Here is where I share my thoughts, ideas and opinions about the world of nutrition, food and health. I hope you find good sense, helpful guidance and inspiration to eat great healthy food that makes you feel good.

I write regularly for GI News, an online newsletter for 60,000+ Australasian and International subscribers interested in the glycemic index (GI) and associated health topics such as diabetes, weight loss and a healthy heart. It’s a great read. http://www.gisymbol.com/category/gi-news/

 

23 Nov 2015

Down sides of eating out

Posted by Nicole Senior on Monday, November 23, 2015

I was fortunate enough to take a week’s holiday with my family recently.
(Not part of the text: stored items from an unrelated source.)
(** C2, as the code has it.  A selected driver has a row in the lap-time
    summary exactly when the session holds at least one lap of theirs,
    with or without a lap time.  [Laps Completed] is the number of all
    those laps.  The mean is present exactly when one of them has a lap
    time, the standard deviation exactly when two of them have, hence only
    when the reported count is at least 2.  The table is in ascending order
    of mean lap time, rows without a mean last. *)
Theorem lap_time_summary_counts_all_laps :
  forall (session : Session) (selected_drivers : list string),
    let table := avg_df session selected_drivers in
    (forall row,
        In row table ->
        let driver_laps := pick_driver (laps session) (avg_Driver row) in
        In (avg_Driver row) selected_drivers
        /\ driver_laps <> []
        /\ Laps_Completed row = List.length driver_laps
        /\ (Average_Time row <> None
            <-> (1 <= List.length (filter timed driver_laps))%nat)
        /\ (Std_Dev row <> None
            <-> (2 <= List.length (filter timed driver_laps))%nat)
        /\ (Std_Dev row <> None -> (2 <= Laps_Completed row)%nat))
    /\ (forall d,
          In d selected_drivers ->
          pick_driver (laps session) d <> []
          <-> (exists row, In row table /\ avg_Driver row = d))
    /\ StronglySorted average_le table.
Proof.
  intros session sel table. subst table. split; [|split].
  - intros row Hrow. unfold avg_df in Hrow. apply sort_by_In in Hrow.
    apply avg_times_In in Hrow as (d & Hd & Hne & ->). simpl.
    rewrite nanmean_present, nanvar_present, dropna_LapTime_column.
    repeat split; auto; try lia.
    intros H. pose proof (filter_length_le timed (pick_driver (laps session) d)).
    lia.
  - intros d Hd. split.
    + intros Hne. exists (avg_row d (pick_driver (laps session) d)).
      split; [|reflexivity].
      unfold avg_df. apply sort_by_In, avg_times_In. eauto.
    + intros (row & Hrow & <-). unfold avg_df in Hrow.
      apply sort_by_In in Hrow.
      now apply avg_times_In in Hrow as (d' & _ & Hne & ->).
  - apply avg_df_sorted.
Qed.

Lemma lap_time_summary_counts_all_laps_witness :
  map (fun row => (avg_Driver row, Laps_Completed row,
                   notnull (Average_Time row), notnull (Std_Dev row)))
      (avg_df sample_session ["16"; "44"; "4"])
  = [("44", 3%nat, true, true); ("16", 1%nat, false, false)]
  /\ forall row,
       In row (avg_df sample_session ["16"; "44"; "4"]) ->
       Std_Dev row <> None -> (2 <= Laps_Completed row)%nat.
Proof.
  split; [reflexivity|].
  intros row Hrow.
  destruct (lap_time_summary_counts_all_laps sample_session ["16"; "44"; "4"])
    as (Hrows & _).
  now destruct (Hrows row Hrow) as (_ & _ & _ & _ & _ & H).
Defined.

(** The count the specification words: the number of the driver's laps
    that have a lap time.  Driver 44 has three laps, two of them timed,
    and is reported with three laps completed; driver 16 has no timed lap
    and still has a row. *)
Lemma completed_count_is_not_timed_lap_count :
  exists row44 row16,
    In row44 (avg_df sample_session ["16"; "44"])
    /\ In row16 (avg_df sample_session ["16"; "44"])
    /\ avg_Driver row44 = "44"
    /\ avg_Driver row16 = "16"
    /\ List.length (filter timed (pick_driver (laps sample_session) "44"))
       = 2%nat
    /\ Laps_Completed row44 = 3%nat
    /\ Laps_Completed row44
       <> List.length (filter timed (pick_driver (laps sample_session) "44"))
    /\ filter timed (pick_driver (laps sample_session) "16") = [].
Proof.
  exists (avg_row "44" (pick_driver (laps sample_session) "44")),
         (avg_row "16" (pick_driver (laps sample_session) "16")).
  split; [left; reflexivity|].
  split; [right; left; reflexivity|].
  repeat split. discriminate.
Qed.
(** What the default filter leaves of [ex_self_report], and the files that
    [run] writes of it under the prefix ["out"]. *)
Definition ex_filtered_report : Collection :=
  {[ "ref1" :=
       {[ "ctg1" := [ <["known_var" := VStr "."]>
                        (<["ref_ctg_change" := VStr "."]> ex_R1) ] ]} ]}.

Definition ex_filtered_cells : list string :=
  ["ref1"; "1"; "120"; "99.5"; "ctg1"; "."; "0"; "."; "some text"].

Definition ex_files : gmap string file :=
  {[ "out.xls" :=
       Workbook {| title := "ARIBA_report";
                   sheet_rows := [columns ex_report; ex_filtered_cells] |};
     "out.tsv" :=
       TextFile [ String "#" (ex_line (columns ex_report));
                  ex_line ex_filtered_cells ] ]}.

(** A report in which every row carries an excluded flag. *)
Definition ex_failed_report : Collection :=
  {[ "ref1" := {[ "ctg1" := [ex_R3] ]}; "ref2" := {[ "ctg2" := [ex_R4] ]} ]}.

(** A data line whose flag cell is undetermined, and the cells of a data
    line without its last cell. *)
Definition ex_dot_flag_line : string :=
  ex_line ["ref1"; "."; "120"; "99.5"; "ctg1"; "1"; "0"; "A42T"; "some text"].
Definition ex_init_cells : list string :=
  ["ref1"; "1"; "120"; "99.5"; "ctg1"; "1"; "0"; "A42T"].

(** [worksheet.append] on a row of [str], as [openpyxl] has it: every cell
    goes through [check_string], from left to right. *)
Definition ex_openpyxl : openpyxl_module := {|
  worksheet_append := result_map check_string;
|}.

(** A row that is loaded and written as a line, and that a sheet refuses:
    its last cell holds the control character 1. *)
Definition ex_control_row : dict :=
  <["free_text" := VStr (String "001" "text")]> ex_R2.
Definition ex_control_report : Collection :=
  {[ "ref1" := {[ "ctg1" := [ex_control_row] ]} ]}.

(** Two rows as objects at the addresses [0] and [1]. *)
Definition ex_store : gmap nat (gmap string value) :=
  {[ 0%nat := ex_R3; 1%nat := ex_R1 ]}.

(** A report with a row whose flag passes and whose identity is
    undetermined. *)
Definition ex_undetermined_report : Collection :=
  {[ "ref1" := {[ "ctg1" := [ex_R2; ex_undetermined] ]} ]}.

(** A line that is parsed into [ex_R1] and is not the line of [ex_R1]. *)
Definition ex_padded_line : string :=
  ex_line ["ref1"; "1"; "0120"; "99.5"; "ctg1"; "1"; "0"; "A42T"; "some text"].

Section ReportFilter.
It was a delightful location with a very relaxing vibe and the weather was lovely. We stayed in an apartment with a kitchen so we were able to self-cater. This was great as we could by food from the local shops. This is good on many levels, not least of which the money is you save compared to eating out. But as chief cook in our family, I was rather looking forward to taking time off from the dinner shift so we ate out for five nights in a row. This is very unusual for us but it taught me a lot about how difficult it is to eat well when you rely on restaurant meals. In short, it was fun but by the end of the week my clothes felt a little tighter- I wouldn’t like eat this way any more than a week! I reckon I’ve summed up the reasons why I came home with a little more holiday baggage than I took with me.

Large portions

Restaurant meals are larger than those you cook yourself. They want to provide the perception of value and cater for the largest appetites so as not to leave diners hungry. It’s a challenge to leave food on your plate, especially when it is very delicious and different to the food you usually eat (there’s novelty value).

Salty

It’s no secret chef’s love to season the food they cook, and in order to heighten the taste appeal they use quite a lot of salt and salty ingredients. Restaurant meals are salty as a rule. Eating salty food contributes to fluid retention.

Drinks

Sure you can order water but restaurants are great at tempting you with a variety of sweetened and alcoholic drinks. It seems almost unnatural to eat out without alcohol; and wine is good for you because of the antioxidants, right? That may be, but alcoholic drinks are also high kilojoules with the multiplier effect of reducing your inhibitions and enhancing your appetite. Odds are you’ll eat more when you drink.

Fewer vegetables

I’m not sure why, but vegetables seem almost an after-thought rather than an essential part of a meal. And then there’s that annoying phenomenon of having to order (and pay for) vegetables separately. There are more salads appearing on restaurant menus, but some way to go before hot vegetables take their rightful place in restaurant meals and menus.

The answer is cooking!

A short holiday is one thing but if you eat out regularly you can minimise these influences by choosing healthy options, smaller sized meals and saying no to wine, but this is hard both logistically and attitudinally. Even if you eat out often, it’s hard to detach from the idea that it’s a special occasion and all healthy rules can be forgotten.

The lesson of this blog is that cooking matters. Cooking is good for you, and cooking helps you manage your weight. Eating out is fun; just keep it to minimum for your health.